> _Task statement_: Answer with a number only: how many lines of the data contain "Inductive"?

> _Extracted information_:
(* ===== verification/YamuxState.v ===== *)
(** * The state of a yamux connection (structs of libp2p/yamux/, libp2p/net/stream.h)

    One yamux connection: its context, its session with the array of streams, the
    objects these point to, and the multistream negotiation a new stream starts
    with (libp2p/net/multistream.c).  The functions run in the monad of [CState]
    over the record [yamux].  Pointers are locations: streams ([struct Stream]),
    channel contexts and the session's [struct yamux_stream]s live in one map
    each.  A pointer to a context, whose first byte tells the code what it is, is
    a [StreamContext].

    What is written to the stream below, and every other visible effect, is an
    [event] of the trace; the results of the stream below are those of the class
    [Network], which sees the trace.  The callbacks of a session and of its streams
    appear as events and change nothing: the only one the program sets,
    [libp2p_yamux_new_stream], has an empty body. *)
From S2P Require Import Prelude CState Varint Vector Protocol ThreadsafeBuffer YamuxFrame.

Definition EINVAL : Z := 22.
Definition EACCES : Z := 13.
Definition EPROTO : Z := 71.
Definition YAMUX_DEFAULT_WINDOW : Z := 256 * 1024.
Definition default_accept_backlog : Z := 256.

Inductive yamux_stream_state :=
| yamux_stream_inited
| yamux_stream_syn_sent
| yamux_stream_syn_recv
| yamux_stream_est
| yamux_stream_closing
| yamux_stream_closed.

#[export] Instance yamux_stream_state_eq_dec : EqDecision yamux_stream_state.
Proof. solve_decision. Defined.

Inductive event :=
| Sent (data : bytes)
| Received (data : bytes)
| PingFn (value : Z)
| PongFn (value sec nsec : Z)
| GoAwayFn (err : Z)
| NewStreamFn
| RstFn (s : positive)
| FinFn (s : positive)
| FreeFn (s : positive)
| SessionFreeFn
| Upgraded (parent new : positive)
| Closed (s : positive)
| Spawned (c : positive).

(** a [void*] stream context *)
Inductive StreamContext :=
| Context_Raw (socket_descriptor : Z)
| Context_Multistream (status : Z)
| Context_Yamux
| Context_Channel (c : positive).

Definition STREAM_TYPE_MULTISTREAM : Z := 1.
Definition STREAM_TYPE_YAMUX : Z := 5.
Definition STREAM_TYPE_RAW : Z := 7.

Record Stream := mkStream {
  stream_type : Z;
  parent_stream : option positive;
  stream_context : option StreamContext;
  stream_channel : Z
}.

Record YamuxChannelContext := mkChannel {
  cc_yamux_context : option StreamContext;
  cc_stream : positive;
  cc_child_stream : option positive;
  cc_channel : Z;
  cc_window_size : Z;
  cc_state : yamux_stream_state;
  cc_closed : Z;
  cc_buffer : option ThreadsafeBufferContext;
  cc_read_running : Z
}.

Record yamux_stream := mkYStream {
  ys_fin_fn : bool;
  ys_rst_fn : bool;
  ys_free_fn : bool;
  ys_stream : option positive;
  ys_state : yamux_stream_state;
  ys_id : Z;
  ys_window_size : Z
}.

Record yamux_session_stream := mkSlot {
  ss_stream : ptr positive;
  ss_alive : Z
}.

Record yamux_session := mkSession {
  accept_backlog : Z;
  num_streams : Z;
  cap_streams : Z;
  streams : list yamux_session_stream;
  ping_fn : bool;
  pong_fn : bool;
  go_away_fn : bool;
  new_stream_fn : bool;
  free_fn : bool;
  since_ping : Z * Z;
  session_parent : positive;
  nextid : Z;
  closed : Z
}.

Record yamux := mkYamux {
  y_stream : positive;
  y_state : yamux_stream_state;
  y_am_server : Z;
  y_session : yamux_session;
  y_channels : vector positive;
  y_buffered : option StreamMessage;
  y_buffered_pos : Z;
  y_streams : gmap positive Stream;
  y_contexts : gmap positive YamuxChannelContext;
  y_objects : gmap positive yamux_stream;
  y_next : positive;
  y_trace : list event
}.

(** ** The stream below and the clock *)
Class Network := {
  net_write : list event -> bytes -> Z;
  net_read : list event -> Z * option bytes;
  net_read_raw : list event -> Z -> Z * bytes;
  net_clock : list event -> option (Z * Z)
}.

(** ** Updates *)
Definition set_state st y := mkYamux (y_stream y) st (y_am_server y) (y_session y) (y_channels y)
  (y_buffered y) (y_buffered_pos y) (y_streams y) (y_contexts y) (y_objects y) (y_next y) (y_trace y).
Definition set_session s y := mkYamux (y_stream y) (y_state y) (y_am_server y) s (y_channels y)
  (y_buffered y) (y_buffered_pos y) (y_streams y) (y_contexts y) (y_objects y) (y_next y) (y_trace y).
Definition set_channels v y := mkYamux (y_stream y) (y_state y) (y_am_server y) (y_session y) v
  (y_buffered y) (y_buffered_pos y) (y_streams y) (y_contexts y) (y_objects y) (y_next y) (y_trace y).
Definition set_buffered m pos y := mkYamux (y_stream y) (y_state y) (y_am_server y) (y_session y) (y_channels y)
  m pos (y_streams y) (y_contexts y) (y_objects y) (y_next y) (y_trace y).
Definition set_streams m y := mkYamux (y_stream y) (y_state y) (y_am_server y) (y_session y) (y_channels y)
  (y_buffered y) (y_buffered_pos y) m (y_contexts y) (y_objects y) (y_next y) (y_trace y).
Definition set_contexts m y := mkYamux (y_stream y) (y_state y) (y_am_server y) (y_session y) (y_channels y)
  (y_buffered y) (y_buffered_pos y) (y_streams y) m (y_objects y) (y_next y) (y_trace y).
Definition set_objects m y := mkYamux (y_stream y) (y_state y) (y_am_server y) (y_session y) (y_channels y)
  (y_buffered y) (y_buffered_pos y) (y_streams y) (y_contexts y) m (y_next y) (y_trace y).
Definition set_next n y := mkYamux (y_stream y) (y_state y) (y_am_server y) (y_session y) (y_channels y)
  (y_buffered y) (y_buffered_pos y) (y_streams y) (y_contexts y) (y_objects y) n (y_trace y).
Definition set_trace t y := mkYamux (y_stream y) (y_state y) (y_am_server y) (y_session y) (y_channels y)
  (y_buffered y) (y_buffered_pos y) (y_streams y) (y_contexts y) (y_objects y) (y_next y) t.

Definition set_slots l n s := mkSession (accept_backlog s) (num_streams s) n l (ping_fn s) (pong_fn s)
  (go_away_fn s) (new_stream_fn s) (free_fn s) (since_ping s) (session_parent s) (nextid s) (closed s).
Definition set_num n s := mkSession (accept_backlog s) n (cap_streams s) (streams s) (ping_fn s) (pong_fn s)
  (go_away_fn s) (new_stream_fn s) (free_fn s) (since_ping s) (session_parent s) (nextid s) (closed s).
Definition set_since t s := mkSession (accept_backlog s) (num_streams s) (cap_streams s) (streams s) (ping_fn s)
  (pong_fn s) (go_away_fn s) (new_stream_fn s) (free_fn s) t (session_parent s) (nextid s) (closed s).
Definition set_nextid n s := mkSession (accept_backlog s) (num_streams s) (cap_streams s) (streams s) (ping_fn s)
  (pong_fn s) (go_away_fn s) (new_stream_fn s) (free_fn s) (since_ping s) (session_parent s) n (closed s).
Definition set_session_closed c s := mkSession (accept_backlog s) (num_streams s) (cap_streams s) (streams s) (ping_fn s)
  (pong_fn s) (go_away_fn s) (new_stream_fn s) (free_fn s) (since_ping s) (session_parent s) (nextid s) c.

Definition set_cc_state st c := mkChannel (cc_yamux_context c) (cc_stream c) (cc_child_stream c) (cc_channel c)
  (cc_window_size c) st (cc_closed c) (cc_buffer c) (cc_read_running c).
Definition set_cc_child p c := mkChannel (cc_yamux_context c) (cc_stream c) p (cc_channel c)
  (cc_window_size c) (cc_state c) (cc_closed c) (cc_buffer c) (cc_read_running c).
Definition set_cc_channel n c := mkChannel (cc_yamux_context c) (cc_stream c) (cc_child_stream c) n
  (cc_window_size c) (cc_state c) (cc_closed c) (cc_buffer c) (cc_read_running c).
Definition set_cc_buffer b c := mkChannel (cc_yamux_context c) (cc_stream c) (cc_child_stream c) (cc_channel c)
  (cc_window_size c) (cc_state c) (cc_closed c) b (cc_read_running c).

Definition set_ys_state st s := mkYStream (ys_fin_fn s) (ys_rst_fn s) (ys_free_fn s) (ys_stream s) st (ys_id s) (ys_window_size s).
Definition set_ys_stream p s := mkYStream (ys_fin_fn s) (ys_rst_fn s) (ys_free_fn s) p (ys_state s) (ys_id s) (ys_window_size s).
Definition set_ys_window w s := mkYStream (ys_fin_fn s) (ys_rst_fn s) (ys_free_fn s) (ys_stream s) (ys_state s) (ys_id s) w.

Definition set_parent p s := mkStream (stream_type s) p (stream_context s) (stream_channel s).
Definition set_context c s := mkStream (stream_type s) (parent_stream s) c (stream_channel s).

Abbreviation Y := (cfun yamux).

(** ** Objects *)
Definition log_event (e : event) : Y unit := smod (fun y => set_trace (y_trace y ++ [e]) y).
Definition read_stream (s : positive) : Y Stream :=
  fun y => match y_streams y !! s with Some v => Ret (v, y) | None => UB end.
Definition read_context (c : positive) : Y YamuxChannelContext :=
  fun y => match y_contexts y !! c with Some v => Ret (v, y) | None => UB end.
Definition read_object (o : positive) : Y yamux_stream :=
  fun y => match y_objects y !! o with Some v => Ret (v, y) | None => UB end.
Definition write_stream (s : positive) (v : Stream) : Y unit :=
  do! _ := read_stream s in smod (fun y => set_streams (<[s := v]> (y_streams y)) y).
Definition write_context (c : positive) (v : YamuxChannelContext) : Y unit :=
  do! _ := read_context c in smod (fun y => set_contexts (<[c := v]> (y_contexts y)) y).
Definition write_object (o : positive) (v : yamux_stream) : Y unit :=
  do! _ := read_object o in smod (fun y => set_objects (<[o := v]> (y_objects y)) y).
Definition new_stream (v : Stream) : Y positive := fun y =>
  Ret (y_next y, set_next (Pos.succ (y_next y)) (set_streams (<[y_next y := v]> (y_streams y)) y)).
Definition new_context (v : YamuxChannelContext) : Y positive := fun y =>
  Ret (y_next y, set_next (Pos.succ (y_next y)) (set_contexts (<[y_next y := v]> (y_contexts y)) y)).
Definition new_object (v : yamux_stream) : Y positive := fun y =>
  Ret (y_next y, set_next (Pos.succ (y_next y)) (set_objects (<[y_next y := v]> (y_objects y)) y)).
Definition nonnull {A} (p : option A) : Y A := match p with Some a => sret a | None => sundef end.

Definition sizeof_Stream : Z := 104.
Definition sizeof_YamuxChannelContext : Z := 64.
Definition sizeof_yamux_stream : Z := 64.
Definition sizeof_MultistreamContext : Z := 32.
Definition sizeof_yamux_session : Z := 128.
Definition sizeof_yamux_session_stream : Z := 16.
Definition sizeof_YamuxContext : Z := 72.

> _Output for this exercise_: 3